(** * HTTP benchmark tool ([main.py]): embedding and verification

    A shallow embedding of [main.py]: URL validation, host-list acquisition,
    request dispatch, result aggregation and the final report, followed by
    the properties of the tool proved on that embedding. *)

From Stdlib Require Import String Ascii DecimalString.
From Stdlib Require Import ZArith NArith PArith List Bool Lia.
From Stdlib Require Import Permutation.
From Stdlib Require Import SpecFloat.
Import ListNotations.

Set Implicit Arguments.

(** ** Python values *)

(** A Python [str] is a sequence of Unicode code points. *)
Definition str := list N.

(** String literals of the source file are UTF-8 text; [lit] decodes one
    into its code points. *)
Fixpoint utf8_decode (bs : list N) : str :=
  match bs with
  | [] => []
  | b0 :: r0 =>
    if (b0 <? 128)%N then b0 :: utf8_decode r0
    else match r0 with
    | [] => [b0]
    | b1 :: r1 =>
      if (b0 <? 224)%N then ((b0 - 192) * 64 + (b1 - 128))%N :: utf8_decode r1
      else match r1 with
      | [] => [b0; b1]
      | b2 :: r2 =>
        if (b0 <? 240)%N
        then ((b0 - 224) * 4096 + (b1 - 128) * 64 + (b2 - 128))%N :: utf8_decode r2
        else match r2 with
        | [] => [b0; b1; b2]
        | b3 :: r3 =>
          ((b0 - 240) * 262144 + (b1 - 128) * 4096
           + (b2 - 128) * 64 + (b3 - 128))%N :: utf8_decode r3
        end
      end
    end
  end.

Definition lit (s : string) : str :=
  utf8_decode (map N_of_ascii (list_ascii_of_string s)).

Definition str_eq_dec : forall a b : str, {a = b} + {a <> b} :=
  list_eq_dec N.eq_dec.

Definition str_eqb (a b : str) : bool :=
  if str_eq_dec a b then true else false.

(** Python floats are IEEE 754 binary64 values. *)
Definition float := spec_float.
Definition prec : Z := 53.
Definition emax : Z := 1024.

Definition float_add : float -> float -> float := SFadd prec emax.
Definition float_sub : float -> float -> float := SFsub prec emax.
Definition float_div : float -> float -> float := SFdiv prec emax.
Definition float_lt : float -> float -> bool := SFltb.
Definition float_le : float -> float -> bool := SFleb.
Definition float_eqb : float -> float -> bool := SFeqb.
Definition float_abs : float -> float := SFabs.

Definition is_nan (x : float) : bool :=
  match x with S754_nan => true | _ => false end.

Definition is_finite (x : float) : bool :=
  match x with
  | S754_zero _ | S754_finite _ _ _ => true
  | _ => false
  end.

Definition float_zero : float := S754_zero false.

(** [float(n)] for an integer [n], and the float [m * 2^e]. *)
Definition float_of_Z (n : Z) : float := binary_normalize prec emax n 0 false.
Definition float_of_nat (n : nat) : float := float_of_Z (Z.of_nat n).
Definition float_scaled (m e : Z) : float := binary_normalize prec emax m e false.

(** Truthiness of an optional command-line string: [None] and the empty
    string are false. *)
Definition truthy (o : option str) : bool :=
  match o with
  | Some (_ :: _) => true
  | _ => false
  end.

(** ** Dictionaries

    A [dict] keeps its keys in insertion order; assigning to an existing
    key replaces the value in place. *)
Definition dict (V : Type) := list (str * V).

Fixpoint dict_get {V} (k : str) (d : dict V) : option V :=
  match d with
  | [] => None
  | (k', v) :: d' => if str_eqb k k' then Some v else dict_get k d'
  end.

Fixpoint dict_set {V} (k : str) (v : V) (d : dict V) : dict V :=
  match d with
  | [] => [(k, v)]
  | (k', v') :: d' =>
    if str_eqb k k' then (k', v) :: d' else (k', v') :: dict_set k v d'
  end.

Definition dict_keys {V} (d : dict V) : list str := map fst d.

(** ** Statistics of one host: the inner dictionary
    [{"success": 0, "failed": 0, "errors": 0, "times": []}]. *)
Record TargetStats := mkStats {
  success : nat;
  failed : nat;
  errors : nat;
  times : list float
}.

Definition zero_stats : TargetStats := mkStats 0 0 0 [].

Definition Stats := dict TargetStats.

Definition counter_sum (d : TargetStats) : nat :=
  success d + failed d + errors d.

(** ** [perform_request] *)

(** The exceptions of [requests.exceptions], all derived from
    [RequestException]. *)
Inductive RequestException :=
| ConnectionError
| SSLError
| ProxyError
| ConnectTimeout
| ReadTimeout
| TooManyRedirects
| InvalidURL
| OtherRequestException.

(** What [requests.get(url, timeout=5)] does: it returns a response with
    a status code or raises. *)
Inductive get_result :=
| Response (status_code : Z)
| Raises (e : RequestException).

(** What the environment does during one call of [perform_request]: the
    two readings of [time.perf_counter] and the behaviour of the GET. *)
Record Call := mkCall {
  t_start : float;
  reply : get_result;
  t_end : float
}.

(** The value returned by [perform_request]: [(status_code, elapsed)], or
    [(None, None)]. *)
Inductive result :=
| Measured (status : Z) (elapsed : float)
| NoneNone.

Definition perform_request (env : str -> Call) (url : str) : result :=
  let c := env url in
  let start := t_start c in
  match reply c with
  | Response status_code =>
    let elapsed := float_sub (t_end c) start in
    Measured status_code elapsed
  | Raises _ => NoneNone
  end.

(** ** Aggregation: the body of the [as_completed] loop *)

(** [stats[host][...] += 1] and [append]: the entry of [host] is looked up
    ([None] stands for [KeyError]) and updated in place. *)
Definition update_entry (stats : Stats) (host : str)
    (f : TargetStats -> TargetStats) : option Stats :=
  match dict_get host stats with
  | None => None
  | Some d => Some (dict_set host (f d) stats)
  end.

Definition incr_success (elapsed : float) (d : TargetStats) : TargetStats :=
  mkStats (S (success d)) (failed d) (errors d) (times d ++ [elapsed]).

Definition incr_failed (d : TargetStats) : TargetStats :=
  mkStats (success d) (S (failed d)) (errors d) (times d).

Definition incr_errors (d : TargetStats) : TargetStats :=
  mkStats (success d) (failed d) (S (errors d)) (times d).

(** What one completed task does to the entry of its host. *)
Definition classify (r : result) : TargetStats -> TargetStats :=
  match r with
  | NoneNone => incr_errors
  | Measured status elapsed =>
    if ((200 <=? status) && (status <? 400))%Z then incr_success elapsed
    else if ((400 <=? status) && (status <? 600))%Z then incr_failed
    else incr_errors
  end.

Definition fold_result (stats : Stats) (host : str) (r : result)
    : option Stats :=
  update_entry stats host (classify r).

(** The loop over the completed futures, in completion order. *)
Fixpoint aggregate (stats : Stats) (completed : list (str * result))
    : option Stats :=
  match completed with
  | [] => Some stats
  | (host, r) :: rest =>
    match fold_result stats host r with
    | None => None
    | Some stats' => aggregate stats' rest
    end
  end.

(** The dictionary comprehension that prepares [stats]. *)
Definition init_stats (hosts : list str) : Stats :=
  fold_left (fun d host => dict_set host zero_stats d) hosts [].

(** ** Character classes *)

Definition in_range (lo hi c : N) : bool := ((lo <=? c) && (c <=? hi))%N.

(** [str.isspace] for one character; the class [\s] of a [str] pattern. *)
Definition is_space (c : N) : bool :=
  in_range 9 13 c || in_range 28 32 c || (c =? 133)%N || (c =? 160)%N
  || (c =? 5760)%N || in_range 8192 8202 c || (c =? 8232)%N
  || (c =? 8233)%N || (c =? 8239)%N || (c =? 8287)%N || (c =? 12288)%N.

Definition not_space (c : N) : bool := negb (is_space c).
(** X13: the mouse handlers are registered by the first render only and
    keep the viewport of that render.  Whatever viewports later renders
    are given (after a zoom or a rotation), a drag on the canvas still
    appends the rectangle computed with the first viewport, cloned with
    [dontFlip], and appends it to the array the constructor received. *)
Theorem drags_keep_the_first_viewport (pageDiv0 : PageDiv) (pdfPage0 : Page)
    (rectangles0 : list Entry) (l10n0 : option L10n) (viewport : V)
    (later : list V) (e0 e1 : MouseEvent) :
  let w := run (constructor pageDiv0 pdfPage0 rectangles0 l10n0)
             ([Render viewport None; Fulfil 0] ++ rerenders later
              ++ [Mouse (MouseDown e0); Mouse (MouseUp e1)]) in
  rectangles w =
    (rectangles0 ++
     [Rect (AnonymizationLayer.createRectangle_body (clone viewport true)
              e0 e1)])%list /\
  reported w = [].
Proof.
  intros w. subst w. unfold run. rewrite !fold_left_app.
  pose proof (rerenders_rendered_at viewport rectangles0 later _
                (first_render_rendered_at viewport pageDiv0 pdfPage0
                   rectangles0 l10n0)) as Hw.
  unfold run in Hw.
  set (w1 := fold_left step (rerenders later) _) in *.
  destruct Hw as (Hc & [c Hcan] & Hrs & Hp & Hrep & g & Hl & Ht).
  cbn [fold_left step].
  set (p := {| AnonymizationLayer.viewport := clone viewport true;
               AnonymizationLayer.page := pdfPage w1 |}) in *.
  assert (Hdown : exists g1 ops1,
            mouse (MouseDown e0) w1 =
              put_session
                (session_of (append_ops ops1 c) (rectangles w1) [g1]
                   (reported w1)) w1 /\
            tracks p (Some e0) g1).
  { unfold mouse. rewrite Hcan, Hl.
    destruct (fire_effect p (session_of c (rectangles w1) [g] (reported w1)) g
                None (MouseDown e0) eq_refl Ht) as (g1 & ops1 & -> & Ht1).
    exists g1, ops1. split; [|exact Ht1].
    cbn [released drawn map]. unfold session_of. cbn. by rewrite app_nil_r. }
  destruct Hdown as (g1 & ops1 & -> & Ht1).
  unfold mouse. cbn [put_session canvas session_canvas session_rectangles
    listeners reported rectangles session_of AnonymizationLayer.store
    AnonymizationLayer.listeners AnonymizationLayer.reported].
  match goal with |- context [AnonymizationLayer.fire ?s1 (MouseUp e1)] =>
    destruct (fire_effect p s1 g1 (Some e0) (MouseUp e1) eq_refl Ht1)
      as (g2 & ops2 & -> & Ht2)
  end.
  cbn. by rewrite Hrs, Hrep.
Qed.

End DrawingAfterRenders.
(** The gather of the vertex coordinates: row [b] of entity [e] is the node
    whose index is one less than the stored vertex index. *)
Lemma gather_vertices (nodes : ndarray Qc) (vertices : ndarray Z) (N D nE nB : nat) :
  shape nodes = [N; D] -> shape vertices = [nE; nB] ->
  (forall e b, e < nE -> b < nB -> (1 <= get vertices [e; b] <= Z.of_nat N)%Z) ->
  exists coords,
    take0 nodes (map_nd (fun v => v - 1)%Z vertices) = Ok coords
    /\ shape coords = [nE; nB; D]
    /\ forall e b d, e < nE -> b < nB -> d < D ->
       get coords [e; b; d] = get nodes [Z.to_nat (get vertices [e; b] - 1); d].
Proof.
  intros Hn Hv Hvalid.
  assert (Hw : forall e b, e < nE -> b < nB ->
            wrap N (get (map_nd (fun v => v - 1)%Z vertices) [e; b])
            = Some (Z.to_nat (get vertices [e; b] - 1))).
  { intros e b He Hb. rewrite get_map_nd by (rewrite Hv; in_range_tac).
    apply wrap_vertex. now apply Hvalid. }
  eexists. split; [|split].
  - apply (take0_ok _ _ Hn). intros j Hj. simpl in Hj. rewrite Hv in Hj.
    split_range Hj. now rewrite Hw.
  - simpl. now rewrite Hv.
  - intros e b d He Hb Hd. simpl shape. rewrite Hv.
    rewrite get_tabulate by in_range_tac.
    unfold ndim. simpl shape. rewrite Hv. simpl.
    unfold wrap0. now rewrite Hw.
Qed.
──────────
Activity —
Counting every line that holds the string "listeners", give the total for the data above and nothing else.

Output for this task —
2